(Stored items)
⟨

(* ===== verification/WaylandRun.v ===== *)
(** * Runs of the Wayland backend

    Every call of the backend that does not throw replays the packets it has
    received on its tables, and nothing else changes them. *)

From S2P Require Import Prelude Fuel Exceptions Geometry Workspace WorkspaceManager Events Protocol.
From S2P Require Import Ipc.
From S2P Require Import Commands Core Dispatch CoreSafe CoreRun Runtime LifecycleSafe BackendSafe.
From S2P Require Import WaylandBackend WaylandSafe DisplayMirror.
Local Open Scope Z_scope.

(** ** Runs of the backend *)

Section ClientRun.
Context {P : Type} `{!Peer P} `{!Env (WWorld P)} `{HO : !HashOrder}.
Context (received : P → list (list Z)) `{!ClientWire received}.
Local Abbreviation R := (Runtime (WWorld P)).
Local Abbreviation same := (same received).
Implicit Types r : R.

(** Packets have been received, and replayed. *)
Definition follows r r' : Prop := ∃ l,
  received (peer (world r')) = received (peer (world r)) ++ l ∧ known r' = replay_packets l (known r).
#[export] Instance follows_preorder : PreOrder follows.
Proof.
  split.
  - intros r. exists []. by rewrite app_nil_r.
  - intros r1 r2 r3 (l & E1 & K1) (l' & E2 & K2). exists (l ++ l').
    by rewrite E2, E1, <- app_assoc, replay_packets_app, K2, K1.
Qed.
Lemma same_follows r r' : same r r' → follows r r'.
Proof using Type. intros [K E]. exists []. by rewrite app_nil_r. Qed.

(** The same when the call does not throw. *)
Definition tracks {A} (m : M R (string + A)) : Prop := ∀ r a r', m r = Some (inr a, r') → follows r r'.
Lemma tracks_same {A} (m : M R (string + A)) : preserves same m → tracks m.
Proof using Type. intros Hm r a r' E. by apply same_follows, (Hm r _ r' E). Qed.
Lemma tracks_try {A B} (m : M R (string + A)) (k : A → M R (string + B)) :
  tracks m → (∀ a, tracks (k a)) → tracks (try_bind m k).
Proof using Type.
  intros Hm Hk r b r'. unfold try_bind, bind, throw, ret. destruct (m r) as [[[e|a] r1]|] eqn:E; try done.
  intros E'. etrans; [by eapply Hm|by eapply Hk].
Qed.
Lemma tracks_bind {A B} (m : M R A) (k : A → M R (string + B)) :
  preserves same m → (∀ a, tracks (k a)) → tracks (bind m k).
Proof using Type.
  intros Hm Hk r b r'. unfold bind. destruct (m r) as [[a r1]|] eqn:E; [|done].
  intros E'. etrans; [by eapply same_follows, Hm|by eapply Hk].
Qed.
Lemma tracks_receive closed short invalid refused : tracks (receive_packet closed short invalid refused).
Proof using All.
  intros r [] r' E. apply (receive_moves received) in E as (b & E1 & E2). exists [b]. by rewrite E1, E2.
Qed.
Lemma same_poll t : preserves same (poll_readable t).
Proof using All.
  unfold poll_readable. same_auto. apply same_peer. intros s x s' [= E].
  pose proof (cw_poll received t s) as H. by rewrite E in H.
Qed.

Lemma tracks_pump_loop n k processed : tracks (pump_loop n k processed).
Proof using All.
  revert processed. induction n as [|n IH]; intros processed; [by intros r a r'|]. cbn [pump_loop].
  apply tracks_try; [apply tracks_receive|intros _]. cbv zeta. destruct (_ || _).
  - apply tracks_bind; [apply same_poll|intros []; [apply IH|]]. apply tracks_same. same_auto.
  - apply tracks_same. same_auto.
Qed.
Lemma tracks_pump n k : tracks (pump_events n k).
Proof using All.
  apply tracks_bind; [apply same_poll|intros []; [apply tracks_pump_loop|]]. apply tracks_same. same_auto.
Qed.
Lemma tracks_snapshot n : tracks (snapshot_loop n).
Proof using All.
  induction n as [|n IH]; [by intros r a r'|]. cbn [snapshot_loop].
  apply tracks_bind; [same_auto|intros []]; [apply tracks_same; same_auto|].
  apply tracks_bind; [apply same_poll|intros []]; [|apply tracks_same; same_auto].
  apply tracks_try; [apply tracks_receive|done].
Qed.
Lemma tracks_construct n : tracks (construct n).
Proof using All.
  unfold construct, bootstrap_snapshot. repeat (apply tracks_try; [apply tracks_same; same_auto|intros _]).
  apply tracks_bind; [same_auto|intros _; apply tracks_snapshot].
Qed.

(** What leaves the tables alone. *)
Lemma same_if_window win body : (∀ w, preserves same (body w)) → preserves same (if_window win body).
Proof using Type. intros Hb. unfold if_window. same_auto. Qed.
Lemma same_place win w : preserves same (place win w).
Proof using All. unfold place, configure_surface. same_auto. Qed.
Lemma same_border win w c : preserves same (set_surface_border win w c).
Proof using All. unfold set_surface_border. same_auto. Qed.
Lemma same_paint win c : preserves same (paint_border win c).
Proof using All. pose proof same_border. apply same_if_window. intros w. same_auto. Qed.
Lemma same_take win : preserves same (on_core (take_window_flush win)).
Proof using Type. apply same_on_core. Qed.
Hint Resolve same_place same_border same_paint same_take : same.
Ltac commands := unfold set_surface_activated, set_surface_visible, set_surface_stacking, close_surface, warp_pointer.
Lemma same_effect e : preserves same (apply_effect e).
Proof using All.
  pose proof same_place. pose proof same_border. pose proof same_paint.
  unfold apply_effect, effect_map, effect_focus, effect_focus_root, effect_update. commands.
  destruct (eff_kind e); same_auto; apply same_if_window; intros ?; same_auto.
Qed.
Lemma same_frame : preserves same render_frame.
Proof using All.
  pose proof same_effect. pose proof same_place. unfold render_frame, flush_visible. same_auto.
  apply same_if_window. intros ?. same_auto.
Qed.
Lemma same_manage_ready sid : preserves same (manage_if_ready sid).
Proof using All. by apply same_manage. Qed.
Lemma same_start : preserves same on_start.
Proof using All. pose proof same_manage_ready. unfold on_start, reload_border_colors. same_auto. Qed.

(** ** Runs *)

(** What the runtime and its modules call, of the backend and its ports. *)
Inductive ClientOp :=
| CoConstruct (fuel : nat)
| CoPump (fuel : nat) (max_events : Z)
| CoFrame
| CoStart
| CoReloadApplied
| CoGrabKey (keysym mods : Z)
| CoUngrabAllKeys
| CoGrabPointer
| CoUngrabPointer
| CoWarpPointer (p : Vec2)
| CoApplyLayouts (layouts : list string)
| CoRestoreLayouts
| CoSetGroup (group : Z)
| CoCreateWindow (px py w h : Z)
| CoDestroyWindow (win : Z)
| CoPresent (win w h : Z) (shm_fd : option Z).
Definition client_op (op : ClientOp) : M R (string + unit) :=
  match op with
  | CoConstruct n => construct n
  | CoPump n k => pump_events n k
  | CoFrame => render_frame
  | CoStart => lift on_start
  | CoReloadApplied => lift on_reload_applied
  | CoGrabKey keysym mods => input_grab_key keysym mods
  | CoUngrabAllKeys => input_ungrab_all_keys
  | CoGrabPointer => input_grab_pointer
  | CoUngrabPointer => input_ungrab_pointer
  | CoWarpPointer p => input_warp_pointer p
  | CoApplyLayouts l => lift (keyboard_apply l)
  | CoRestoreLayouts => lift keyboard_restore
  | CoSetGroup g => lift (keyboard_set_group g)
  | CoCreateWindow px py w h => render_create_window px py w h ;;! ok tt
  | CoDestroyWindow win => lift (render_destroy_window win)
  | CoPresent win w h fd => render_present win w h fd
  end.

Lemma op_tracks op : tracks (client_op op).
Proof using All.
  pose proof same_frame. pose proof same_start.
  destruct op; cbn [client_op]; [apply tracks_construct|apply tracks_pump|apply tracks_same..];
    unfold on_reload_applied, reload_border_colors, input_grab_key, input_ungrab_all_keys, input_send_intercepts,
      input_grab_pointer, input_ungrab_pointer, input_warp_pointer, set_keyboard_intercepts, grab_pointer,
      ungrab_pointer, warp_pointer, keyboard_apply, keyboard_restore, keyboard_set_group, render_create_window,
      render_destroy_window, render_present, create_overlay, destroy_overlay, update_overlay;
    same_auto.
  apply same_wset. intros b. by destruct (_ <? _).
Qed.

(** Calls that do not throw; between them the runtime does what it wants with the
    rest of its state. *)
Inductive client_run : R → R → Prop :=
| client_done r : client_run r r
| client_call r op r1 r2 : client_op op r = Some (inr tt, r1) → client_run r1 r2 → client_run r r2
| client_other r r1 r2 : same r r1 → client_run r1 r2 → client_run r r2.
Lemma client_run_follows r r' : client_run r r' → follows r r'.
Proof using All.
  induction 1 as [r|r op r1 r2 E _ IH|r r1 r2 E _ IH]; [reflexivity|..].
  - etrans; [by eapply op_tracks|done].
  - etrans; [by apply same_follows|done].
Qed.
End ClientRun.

⟩
⟨

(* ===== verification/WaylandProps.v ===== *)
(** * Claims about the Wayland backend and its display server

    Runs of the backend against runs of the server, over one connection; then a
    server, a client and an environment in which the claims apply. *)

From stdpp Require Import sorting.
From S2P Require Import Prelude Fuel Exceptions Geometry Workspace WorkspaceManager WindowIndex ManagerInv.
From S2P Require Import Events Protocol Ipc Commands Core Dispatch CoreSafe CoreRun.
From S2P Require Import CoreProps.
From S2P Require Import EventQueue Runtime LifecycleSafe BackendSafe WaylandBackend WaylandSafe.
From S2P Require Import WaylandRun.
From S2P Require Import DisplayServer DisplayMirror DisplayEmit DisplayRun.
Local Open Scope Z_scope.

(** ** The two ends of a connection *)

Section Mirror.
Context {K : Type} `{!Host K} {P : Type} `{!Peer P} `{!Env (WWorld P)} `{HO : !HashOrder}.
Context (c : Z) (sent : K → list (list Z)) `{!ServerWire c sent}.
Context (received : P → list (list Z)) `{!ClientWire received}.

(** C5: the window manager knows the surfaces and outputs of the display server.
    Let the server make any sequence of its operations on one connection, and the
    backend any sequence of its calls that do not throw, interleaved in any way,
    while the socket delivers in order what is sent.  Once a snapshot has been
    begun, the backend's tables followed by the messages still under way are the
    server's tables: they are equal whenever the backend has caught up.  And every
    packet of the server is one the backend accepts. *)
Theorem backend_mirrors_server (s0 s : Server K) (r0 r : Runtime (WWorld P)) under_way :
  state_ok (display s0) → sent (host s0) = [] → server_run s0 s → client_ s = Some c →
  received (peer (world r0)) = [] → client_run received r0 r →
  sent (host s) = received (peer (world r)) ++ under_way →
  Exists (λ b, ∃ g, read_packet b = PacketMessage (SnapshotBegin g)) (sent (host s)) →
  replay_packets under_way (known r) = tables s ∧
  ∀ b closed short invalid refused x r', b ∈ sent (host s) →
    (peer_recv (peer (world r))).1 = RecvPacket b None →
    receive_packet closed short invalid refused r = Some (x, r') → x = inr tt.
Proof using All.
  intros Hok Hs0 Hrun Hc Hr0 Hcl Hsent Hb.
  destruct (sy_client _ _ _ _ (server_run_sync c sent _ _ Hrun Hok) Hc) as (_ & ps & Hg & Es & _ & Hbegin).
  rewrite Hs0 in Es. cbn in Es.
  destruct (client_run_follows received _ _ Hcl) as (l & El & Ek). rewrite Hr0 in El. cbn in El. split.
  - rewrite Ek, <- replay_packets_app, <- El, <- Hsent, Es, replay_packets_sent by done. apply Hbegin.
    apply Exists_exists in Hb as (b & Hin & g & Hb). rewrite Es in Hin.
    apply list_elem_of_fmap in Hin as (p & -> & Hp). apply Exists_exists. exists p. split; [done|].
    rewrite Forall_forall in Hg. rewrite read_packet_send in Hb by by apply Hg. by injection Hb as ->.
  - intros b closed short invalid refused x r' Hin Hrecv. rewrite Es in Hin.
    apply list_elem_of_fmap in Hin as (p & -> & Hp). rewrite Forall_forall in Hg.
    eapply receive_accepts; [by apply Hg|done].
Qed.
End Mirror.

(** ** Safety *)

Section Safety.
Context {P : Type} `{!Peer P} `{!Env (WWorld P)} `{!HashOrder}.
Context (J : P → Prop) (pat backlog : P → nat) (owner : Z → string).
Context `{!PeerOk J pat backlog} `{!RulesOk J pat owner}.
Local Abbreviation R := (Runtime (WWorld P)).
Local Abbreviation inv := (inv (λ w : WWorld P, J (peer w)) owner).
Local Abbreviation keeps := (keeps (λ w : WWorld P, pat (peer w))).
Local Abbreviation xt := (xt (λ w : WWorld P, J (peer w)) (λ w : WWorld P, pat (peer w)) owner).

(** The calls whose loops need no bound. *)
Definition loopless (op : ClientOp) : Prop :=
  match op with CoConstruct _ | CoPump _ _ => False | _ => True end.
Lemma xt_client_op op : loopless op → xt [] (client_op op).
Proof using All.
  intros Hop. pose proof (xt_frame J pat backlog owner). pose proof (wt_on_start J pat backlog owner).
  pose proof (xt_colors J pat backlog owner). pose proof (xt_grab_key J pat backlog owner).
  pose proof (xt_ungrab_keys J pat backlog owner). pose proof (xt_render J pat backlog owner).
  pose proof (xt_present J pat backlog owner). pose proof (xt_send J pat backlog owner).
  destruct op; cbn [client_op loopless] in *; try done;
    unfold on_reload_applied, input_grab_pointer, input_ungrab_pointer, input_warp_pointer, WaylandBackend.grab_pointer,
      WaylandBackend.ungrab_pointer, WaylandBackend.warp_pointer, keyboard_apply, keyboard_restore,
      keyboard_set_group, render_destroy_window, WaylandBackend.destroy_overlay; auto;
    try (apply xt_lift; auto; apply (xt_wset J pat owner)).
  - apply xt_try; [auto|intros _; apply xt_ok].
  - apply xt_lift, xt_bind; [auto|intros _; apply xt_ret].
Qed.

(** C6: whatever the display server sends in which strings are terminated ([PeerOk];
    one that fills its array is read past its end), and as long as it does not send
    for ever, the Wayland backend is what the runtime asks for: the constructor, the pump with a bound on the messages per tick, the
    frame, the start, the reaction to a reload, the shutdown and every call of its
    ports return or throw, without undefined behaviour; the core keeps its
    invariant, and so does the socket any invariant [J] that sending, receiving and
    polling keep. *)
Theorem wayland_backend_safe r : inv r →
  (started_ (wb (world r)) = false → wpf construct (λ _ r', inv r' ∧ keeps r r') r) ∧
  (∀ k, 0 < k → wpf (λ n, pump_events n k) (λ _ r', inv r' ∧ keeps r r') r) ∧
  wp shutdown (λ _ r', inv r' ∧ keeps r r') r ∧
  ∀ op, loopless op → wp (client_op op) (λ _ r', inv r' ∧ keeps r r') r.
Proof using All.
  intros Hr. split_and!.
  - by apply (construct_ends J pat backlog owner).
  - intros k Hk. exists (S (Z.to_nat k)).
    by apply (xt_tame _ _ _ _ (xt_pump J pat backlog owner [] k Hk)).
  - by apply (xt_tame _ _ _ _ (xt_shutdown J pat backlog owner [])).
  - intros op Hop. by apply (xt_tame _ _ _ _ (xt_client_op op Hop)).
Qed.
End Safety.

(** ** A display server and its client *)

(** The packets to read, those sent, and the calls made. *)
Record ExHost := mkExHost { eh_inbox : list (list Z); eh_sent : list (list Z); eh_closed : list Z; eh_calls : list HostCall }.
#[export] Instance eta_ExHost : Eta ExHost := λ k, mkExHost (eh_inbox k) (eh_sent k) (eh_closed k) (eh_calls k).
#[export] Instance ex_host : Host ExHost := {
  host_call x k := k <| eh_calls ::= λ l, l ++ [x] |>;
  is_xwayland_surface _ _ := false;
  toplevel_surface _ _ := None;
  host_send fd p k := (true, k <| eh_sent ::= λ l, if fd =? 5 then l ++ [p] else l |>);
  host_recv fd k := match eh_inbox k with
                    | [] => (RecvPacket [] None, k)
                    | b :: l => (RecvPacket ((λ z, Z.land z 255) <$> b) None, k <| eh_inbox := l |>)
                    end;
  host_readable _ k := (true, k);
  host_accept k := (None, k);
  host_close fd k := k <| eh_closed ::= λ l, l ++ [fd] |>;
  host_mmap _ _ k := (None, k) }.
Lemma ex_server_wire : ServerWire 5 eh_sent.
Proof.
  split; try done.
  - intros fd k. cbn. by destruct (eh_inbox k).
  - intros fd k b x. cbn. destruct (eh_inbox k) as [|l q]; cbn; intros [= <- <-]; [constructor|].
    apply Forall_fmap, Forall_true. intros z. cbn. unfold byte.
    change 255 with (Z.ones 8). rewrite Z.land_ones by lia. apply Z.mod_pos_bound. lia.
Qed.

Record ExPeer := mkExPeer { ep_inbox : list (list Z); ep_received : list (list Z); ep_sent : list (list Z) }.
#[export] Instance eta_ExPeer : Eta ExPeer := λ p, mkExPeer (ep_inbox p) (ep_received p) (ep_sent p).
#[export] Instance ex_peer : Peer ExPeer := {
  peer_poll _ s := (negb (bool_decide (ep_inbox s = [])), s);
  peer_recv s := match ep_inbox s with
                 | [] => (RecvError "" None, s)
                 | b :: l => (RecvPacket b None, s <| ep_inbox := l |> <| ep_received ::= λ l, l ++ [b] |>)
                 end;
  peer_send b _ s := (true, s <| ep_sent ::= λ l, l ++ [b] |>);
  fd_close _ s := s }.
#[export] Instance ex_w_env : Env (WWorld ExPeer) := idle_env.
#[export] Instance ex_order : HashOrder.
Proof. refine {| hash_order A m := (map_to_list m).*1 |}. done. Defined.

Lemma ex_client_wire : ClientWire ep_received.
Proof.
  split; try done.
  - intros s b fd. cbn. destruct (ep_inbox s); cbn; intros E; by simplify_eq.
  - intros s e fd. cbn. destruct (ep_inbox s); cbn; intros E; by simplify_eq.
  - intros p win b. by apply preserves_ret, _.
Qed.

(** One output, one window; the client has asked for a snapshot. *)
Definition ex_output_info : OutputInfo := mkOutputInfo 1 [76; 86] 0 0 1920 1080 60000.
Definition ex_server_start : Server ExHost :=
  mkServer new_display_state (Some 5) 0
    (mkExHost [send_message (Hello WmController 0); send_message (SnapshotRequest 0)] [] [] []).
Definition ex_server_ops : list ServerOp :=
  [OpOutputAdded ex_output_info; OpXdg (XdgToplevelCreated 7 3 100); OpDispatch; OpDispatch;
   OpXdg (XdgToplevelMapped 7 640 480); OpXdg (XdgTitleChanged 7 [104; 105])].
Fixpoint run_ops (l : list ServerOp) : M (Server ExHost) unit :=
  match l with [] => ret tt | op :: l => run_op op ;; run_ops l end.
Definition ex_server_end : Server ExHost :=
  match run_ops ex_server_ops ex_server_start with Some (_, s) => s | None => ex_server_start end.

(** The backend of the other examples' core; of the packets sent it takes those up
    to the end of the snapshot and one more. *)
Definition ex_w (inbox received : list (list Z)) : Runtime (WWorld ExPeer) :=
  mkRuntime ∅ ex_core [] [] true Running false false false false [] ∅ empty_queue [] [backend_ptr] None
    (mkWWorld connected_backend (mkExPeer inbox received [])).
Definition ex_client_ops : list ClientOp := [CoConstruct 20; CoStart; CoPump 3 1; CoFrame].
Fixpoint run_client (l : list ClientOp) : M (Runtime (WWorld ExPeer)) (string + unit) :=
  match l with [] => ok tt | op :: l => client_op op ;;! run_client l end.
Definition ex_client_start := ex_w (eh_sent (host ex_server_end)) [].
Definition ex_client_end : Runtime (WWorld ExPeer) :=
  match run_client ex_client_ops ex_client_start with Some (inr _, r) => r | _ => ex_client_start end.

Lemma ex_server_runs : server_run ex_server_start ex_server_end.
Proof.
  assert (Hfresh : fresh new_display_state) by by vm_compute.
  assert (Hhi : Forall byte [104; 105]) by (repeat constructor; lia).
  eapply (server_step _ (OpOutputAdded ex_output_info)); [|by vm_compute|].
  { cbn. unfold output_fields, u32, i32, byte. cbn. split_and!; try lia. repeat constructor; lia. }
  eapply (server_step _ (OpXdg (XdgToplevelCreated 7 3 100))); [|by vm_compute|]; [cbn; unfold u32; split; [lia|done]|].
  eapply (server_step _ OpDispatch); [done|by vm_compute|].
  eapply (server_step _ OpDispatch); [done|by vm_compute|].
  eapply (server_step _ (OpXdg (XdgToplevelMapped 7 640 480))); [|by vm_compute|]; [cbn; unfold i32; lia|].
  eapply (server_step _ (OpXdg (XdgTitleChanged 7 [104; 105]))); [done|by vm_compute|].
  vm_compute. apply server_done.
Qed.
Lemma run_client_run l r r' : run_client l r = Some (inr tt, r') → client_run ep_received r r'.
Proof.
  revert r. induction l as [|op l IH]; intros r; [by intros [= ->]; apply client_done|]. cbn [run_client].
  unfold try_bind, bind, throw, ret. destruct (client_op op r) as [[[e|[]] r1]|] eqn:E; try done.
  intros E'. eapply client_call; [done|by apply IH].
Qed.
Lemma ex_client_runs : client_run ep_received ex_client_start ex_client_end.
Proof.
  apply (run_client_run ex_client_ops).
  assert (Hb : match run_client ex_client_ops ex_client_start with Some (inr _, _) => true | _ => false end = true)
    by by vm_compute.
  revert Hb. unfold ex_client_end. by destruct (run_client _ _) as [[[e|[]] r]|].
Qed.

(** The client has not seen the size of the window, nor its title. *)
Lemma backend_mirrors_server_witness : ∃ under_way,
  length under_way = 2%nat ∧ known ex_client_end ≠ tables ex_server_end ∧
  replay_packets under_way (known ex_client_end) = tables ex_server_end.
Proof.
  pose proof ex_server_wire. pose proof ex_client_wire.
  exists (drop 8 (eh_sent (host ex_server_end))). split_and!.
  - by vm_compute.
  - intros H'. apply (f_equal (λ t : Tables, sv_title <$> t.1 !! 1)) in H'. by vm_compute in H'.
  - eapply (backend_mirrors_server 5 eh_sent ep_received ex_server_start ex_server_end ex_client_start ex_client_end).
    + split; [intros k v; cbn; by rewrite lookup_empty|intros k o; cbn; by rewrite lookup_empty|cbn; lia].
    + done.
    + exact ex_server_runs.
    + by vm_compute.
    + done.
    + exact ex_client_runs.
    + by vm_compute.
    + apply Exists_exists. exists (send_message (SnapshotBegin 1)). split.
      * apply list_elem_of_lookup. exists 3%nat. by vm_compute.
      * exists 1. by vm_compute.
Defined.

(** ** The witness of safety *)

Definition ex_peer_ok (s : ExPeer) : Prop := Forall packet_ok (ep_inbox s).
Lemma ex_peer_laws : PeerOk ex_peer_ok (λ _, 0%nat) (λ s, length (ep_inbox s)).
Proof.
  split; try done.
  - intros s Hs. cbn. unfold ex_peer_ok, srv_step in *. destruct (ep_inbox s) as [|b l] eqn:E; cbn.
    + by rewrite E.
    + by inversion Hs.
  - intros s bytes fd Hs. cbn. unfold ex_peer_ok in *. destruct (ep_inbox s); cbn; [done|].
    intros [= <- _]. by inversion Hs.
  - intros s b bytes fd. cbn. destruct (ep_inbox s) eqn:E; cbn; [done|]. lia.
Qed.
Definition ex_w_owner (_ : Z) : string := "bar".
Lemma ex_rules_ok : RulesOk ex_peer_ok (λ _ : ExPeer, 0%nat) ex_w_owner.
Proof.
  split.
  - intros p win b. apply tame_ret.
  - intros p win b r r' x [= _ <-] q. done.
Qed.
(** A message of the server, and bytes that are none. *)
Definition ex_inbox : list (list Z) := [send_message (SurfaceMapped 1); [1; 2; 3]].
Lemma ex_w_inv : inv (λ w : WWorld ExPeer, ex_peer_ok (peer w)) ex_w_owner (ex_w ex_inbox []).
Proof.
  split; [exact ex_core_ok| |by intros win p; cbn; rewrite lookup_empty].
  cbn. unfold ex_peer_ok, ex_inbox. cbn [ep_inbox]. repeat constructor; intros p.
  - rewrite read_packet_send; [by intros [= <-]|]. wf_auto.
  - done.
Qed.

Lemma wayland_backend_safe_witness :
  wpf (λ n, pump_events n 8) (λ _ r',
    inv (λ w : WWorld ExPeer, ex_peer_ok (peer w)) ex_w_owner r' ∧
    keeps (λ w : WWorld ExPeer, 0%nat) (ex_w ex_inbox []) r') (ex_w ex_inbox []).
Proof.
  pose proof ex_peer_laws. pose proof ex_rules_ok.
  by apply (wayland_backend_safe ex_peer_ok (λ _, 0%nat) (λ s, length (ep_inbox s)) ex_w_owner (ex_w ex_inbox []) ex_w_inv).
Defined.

⟩

Look over the records above, and wherever a line contains the string "bytes", copy that line.

Response area
  - intros s bytes fd Hs. cbn. unfold ex_peer_ok in *. destruct (ep_inbox s); cbn; [done|].
  - intros s b bytes fd. cbn. destruct (ep_inbox s) eqn:E; cbn; [done|]. lia.
(** A message of the server, and bytes that are none. *)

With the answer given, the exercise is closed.